*Task description*: Below are the records. Retype exactly the lines between the lines holding "Lemma connects_follow_save_sound (tr" and "timer then dials", inclusive.

(Saved entries)
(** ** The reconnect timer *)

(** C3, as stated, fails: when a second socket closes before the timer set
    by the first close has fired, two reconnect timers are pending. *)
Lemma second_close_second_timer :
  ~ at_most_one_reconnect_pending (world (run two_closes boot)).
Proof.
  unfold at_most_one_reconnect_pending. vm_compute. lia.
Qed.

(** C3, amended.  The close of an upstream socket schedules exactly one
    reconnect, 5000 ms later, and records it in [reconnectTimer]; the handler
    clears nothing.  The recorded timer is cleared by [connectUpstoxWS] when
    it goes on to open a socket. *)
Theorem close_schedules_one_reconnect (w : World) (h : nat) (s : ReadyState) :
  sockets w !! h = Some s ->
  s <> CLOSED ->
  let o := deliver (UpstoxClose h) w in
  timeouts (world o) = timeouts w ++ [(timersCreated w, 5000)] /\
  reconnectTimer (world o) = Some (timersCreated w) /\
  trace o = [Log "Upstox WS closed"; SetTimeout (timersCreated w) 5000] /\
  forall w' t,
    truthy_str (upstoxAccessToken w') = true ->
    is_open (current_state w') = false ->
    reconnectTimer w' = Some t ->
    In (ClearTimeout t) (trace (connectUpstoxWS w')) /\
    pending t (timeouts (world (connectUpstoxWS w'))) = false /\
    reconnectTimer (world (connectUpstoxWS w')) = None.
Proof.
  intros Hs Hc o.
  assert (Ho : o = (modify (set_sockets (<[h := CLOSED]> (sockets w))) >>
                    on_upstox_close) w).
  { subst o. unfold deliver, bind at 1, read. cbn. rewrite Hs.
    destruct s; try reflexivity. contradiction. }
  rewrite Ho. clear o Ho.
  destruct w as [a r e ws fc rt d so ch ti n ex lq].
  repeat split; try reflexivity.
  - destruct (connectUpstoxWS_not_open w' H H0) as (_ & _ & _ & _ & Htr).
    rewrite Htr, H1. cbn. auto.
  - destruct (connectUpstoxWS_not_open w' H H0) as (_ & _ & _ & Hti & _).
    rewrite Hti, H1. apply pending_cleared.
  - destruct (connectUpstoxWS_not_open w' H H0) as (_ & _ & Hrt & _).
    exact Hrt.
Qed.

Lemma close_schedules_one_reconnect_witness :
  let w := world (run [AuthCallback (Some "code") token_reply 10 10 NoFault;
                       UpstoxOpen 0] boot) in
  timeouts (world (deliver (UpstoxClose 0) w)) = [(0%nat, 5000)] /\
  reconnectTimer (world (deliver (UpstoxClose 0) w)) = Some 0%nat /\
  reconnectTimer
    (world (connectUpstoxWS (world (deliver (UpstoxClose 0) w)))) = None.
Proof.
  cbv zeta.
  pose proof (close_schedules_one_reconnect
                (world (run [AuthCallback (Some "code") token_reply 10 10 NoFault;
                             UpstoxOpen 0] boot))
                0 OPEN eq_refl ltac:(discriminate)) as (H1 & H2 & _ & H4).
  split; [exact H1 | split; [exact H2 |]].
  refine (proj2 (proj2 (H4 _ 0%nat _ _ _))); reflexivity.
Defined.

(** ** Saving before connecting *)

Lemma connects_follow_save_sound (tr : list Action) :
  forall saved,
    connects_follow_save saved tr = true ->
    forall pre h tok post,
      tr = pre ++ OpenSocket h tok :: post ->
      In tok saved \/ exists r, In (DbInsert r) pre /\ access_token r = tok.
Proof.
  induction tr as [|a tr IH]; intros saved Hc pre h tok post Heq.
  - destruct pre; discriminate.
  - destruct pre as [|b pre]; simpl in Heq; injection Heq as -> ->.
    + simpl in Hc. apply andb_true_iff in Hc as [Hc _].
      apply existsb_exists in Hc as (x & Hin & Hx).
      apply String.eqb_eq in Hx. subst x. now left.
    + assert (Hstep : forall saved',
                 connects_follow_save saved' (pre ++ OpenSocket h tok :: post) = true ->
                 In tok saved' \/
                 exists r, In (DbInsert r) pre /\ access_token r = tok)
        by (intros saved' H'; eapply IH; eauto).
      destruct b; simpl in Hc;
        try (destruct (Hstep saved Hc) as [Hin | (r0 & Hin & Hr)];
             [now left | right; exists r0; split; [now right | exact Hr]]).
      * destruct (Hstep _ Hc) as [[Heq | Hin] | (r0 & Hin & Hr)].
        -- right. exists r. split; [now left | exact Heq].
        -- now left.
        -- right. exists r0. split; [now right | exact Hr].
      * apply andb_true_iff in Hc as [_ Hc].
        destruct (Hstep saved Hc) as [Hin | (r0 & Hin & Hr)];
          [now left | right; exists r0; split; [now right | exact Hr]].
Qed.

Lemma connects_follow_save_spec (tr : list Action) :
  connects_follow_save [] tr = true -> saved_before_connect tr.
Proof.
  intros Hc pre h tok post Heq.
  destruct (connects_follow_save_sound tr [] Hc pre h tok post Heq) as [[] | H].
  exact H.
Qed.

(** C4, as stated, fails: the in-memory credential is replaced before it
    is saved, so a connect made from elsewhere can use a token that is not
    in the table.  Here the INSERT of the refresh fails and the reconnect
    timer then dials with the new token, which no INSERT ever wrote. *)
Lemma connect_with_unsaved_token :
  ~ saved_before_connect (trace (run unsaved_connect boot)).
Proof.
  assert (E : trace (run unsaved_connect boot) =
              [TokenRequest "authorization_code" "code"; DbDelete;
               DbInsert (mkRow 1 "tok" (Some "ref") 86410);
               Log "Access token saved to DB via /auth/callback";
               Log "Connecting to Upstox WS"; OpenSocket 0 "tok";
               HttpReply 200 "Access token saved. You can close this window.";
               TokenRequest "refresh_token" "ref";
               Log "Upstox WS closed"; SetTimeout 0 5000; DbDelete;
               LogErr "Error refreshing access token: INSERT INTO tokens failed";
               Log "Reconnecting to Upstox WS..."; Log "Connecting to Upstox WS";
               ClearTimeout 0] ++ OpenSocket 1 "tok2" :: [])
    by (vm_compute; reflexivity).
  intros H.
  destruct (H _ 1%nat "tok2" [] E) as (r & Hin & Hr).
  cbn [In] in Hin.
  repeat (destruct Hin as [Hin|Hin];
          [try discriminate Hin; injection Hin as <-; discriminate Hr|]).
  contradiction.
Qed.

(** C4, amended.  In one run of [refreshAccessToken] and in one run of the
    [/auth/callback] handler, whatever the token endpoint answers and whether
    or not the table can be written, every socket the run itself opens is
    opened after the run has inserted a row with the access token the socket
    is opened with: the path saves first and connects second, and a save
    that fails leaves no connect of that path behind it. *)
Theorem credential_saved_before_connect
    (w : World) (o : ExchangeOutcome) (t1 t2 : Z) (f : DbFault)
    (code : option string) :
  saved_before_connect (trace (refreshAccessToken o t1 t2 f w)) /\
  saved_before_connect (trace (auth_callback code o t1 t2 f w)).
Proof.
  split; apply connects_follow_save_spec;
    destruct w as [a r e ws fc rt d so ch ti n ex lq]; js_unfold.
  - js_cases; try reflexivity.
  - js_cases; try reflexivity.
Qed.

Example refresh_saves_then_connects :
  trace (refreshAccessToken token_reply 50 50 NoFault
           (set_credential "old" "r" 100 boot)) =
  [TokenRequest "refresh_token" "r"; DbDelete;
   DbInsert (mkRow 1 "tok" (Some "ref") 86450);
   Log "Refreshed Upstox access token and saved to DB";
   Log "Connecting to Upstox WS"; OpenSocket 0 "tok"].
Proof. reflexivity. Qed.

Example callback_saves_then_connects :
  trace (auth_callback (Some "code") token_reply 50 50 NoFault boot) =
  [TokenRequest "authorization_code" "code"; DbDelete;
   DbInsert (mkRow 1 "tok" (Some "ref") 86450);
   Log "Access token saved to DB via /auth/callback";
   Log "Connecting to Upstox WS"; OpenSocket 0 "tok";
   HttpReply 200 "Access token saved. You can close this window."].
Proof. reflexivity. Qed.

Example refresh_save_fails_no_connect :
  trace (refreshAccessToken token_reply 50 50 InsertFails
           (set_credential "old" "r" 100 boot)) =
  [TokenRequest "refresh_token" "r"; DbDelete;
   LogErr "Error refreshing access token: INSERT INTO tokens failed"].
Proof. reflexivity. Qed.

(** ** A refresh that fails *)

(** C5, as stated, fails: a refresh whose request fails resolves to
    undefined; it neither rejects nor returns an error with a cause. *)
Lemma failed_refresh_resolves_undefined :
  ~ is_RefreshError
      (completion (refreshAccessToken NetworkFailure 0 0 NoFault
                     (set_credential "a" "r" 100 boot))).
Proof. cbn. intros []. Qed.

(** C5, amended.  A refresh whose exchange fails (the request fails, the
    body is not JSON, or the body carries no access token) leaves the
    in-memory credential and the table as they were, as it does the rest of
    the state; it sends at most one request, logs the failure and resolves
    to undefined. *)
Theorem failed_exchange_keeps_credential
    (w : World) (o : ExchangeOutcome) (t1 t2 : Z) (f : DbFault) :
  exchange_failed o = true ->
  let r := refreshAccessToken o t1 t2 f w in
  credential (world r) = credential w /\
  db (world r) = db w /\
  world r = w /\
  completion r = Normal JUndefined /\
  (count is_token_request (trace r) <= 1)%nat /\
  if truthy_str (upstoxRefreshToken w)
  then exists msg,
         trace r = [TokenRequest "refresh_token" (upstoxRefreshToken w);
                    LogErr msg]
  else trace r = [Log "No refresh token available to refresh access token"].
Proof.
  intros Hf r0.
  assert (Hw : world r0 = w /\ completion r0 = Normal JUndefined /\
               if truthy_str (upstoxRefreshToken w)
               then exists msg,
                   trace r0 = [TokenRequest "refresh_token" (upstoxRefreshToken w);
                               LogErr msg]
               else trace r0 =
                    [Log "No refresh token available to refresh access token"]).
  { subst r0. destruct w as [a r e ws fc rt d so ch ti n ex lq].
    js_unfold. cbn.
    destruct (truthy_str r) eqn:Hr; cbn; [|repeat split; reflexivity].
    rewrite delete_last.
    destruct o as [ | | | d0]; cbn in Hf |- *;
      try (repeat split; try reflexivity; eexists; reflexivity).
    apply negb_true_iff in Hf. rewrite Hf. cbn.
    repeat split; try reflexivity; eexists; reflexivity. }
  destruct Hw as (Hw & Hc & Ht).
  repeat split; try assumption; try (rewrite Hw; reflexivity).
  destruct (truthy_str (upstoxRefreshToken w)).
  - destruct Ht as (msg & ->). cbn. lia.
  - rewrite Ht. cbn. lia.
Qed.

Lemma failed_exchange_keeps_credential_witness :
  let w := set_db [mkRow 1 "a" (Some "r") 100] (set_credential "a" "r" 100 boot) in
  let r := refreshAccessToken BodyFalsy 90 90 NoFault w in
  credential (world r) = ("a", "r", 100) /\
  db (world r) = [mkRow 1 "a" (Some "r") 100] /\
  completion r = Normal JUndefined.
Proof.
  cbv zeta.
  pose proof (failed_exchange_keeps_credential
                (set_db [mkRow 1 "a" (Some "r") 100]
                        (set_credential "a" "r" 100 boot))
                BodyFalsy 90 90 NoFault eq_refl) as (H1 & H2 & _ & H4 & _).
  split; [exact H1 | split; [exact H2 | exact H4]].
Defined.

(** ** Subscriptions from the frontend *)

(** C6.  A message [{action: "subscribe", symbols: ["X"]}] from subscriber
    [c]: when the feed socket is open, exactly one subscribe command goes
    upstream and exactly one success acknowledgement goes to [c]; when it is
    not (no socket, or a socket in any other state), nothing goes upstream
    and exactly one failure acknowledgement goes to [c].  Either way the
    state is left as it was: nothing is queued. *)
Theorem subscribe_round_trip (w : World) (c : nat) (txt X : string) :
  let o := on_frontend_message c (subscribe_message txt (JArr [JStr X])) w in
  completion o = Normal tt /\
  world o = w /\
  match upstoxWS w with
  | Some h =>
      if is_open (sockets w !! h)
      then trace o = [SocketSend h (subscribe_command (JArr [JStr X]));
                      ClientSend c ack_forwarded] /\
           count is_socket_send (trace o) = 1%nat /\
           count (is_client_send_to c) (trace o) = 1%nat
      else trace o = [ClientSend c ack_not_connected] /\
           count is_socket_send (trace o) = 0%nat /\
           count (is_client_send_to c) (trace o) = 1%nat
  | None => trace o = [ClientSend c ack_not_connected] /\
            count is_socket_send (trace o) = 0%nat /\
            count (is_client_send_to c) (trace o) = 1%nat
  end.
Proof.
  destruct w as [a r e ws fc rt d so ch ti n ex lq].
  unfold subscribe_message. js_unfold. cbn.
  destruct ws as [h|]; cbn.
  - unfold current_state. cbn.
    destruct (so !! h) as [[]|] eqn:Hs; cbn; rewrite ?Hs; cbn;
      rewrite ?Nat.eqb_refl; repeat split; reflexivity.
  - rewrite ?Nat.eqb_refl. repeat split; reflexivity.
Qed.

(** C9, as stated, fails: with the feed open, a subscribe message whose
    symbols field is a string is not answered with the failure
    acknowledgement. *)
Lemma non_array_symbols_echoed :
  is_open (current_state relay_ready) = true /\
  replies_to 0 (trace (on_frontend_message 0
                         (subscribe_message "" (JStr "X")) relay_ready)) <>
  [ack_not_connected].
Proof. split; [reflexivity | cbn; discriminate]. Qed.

*Result for this task*:
Lemma connects_follow_save_sound (tr : list Action) :
  forall saved,
    connects_follow_save saved tr = true ->
    forall pre h tok post,
      tr = pre ++ OpenSocket h tok :: post ->
      In tok saved \/ exists r, In (DbInsert r) pre /\ access_token r = tok.
Proof.
  induction tr as [|a tr IH]; intros saved Hc pre h tok post Heq.
  - destruct pre; discriminate.
  - destruct pre as [|b pre]; simpl in Heq; injection Heq as -> ->.
    + simpl in Hc. apply andb_true_iff in Hc as [Hc _].
      apply existsb_exists in Hc as (x & Hin & Hx).
      apply String.eqb_eq in Hx. subst x. now left.
    + assert (Hstep : forall saved',
                 connects_follow_save saved' (pre ++ OpenSocket h tok :: post) = true ->
                 In tok saved' \/
                 exists r, In (DbInsert r) pre /\ access_token r = tok)
        by (intros saved' H'; eapply IH; eauto).
      destruct b; simpl in Hc;
        try (destruct (Hstep saved Hc) as [Hin | (r0 & Hin & Hr)];
             [now left | right; exists r0; split; [now right | exact Hr]]).
      * destruct (Hstep _ Hc) as [[Heq | Hin] | (r0 & Hin & Hr)].
        -- right. exists r. split; [now left | exact Heq].
        -- now left.
        -- right. exists r0. split; [now right | exact Hr].
      * apply andb_true_iff in Hc as [_ Hc].
        destruct (Hstep saved Hc) as [Hin | (r0 & Hin & Hr)];
          [now left | right; exists r0; split; [now right | exact Hr]].
Qed.

Lemma connects_follow_save_spec (tr : list Action) :
  connects_follow_save [] tr = true -> saved_before_connect tr.
Proof.
  intros Hc pre h tok post Heq.
  destruct (connects_follow_save_sound tr [] Hc pre h tok post Heq) as [[] | H].
  exact H.
Qed.

(** C4, as stated, fails: the in-memory credential is replaced before it
    is saved, so a connect made from elsewhere can use a token that is not
    in the table.  Here the INSERT of the refresh fails and the reconnect
    timer then dials with the new token, which no INSERT ever wrote. *)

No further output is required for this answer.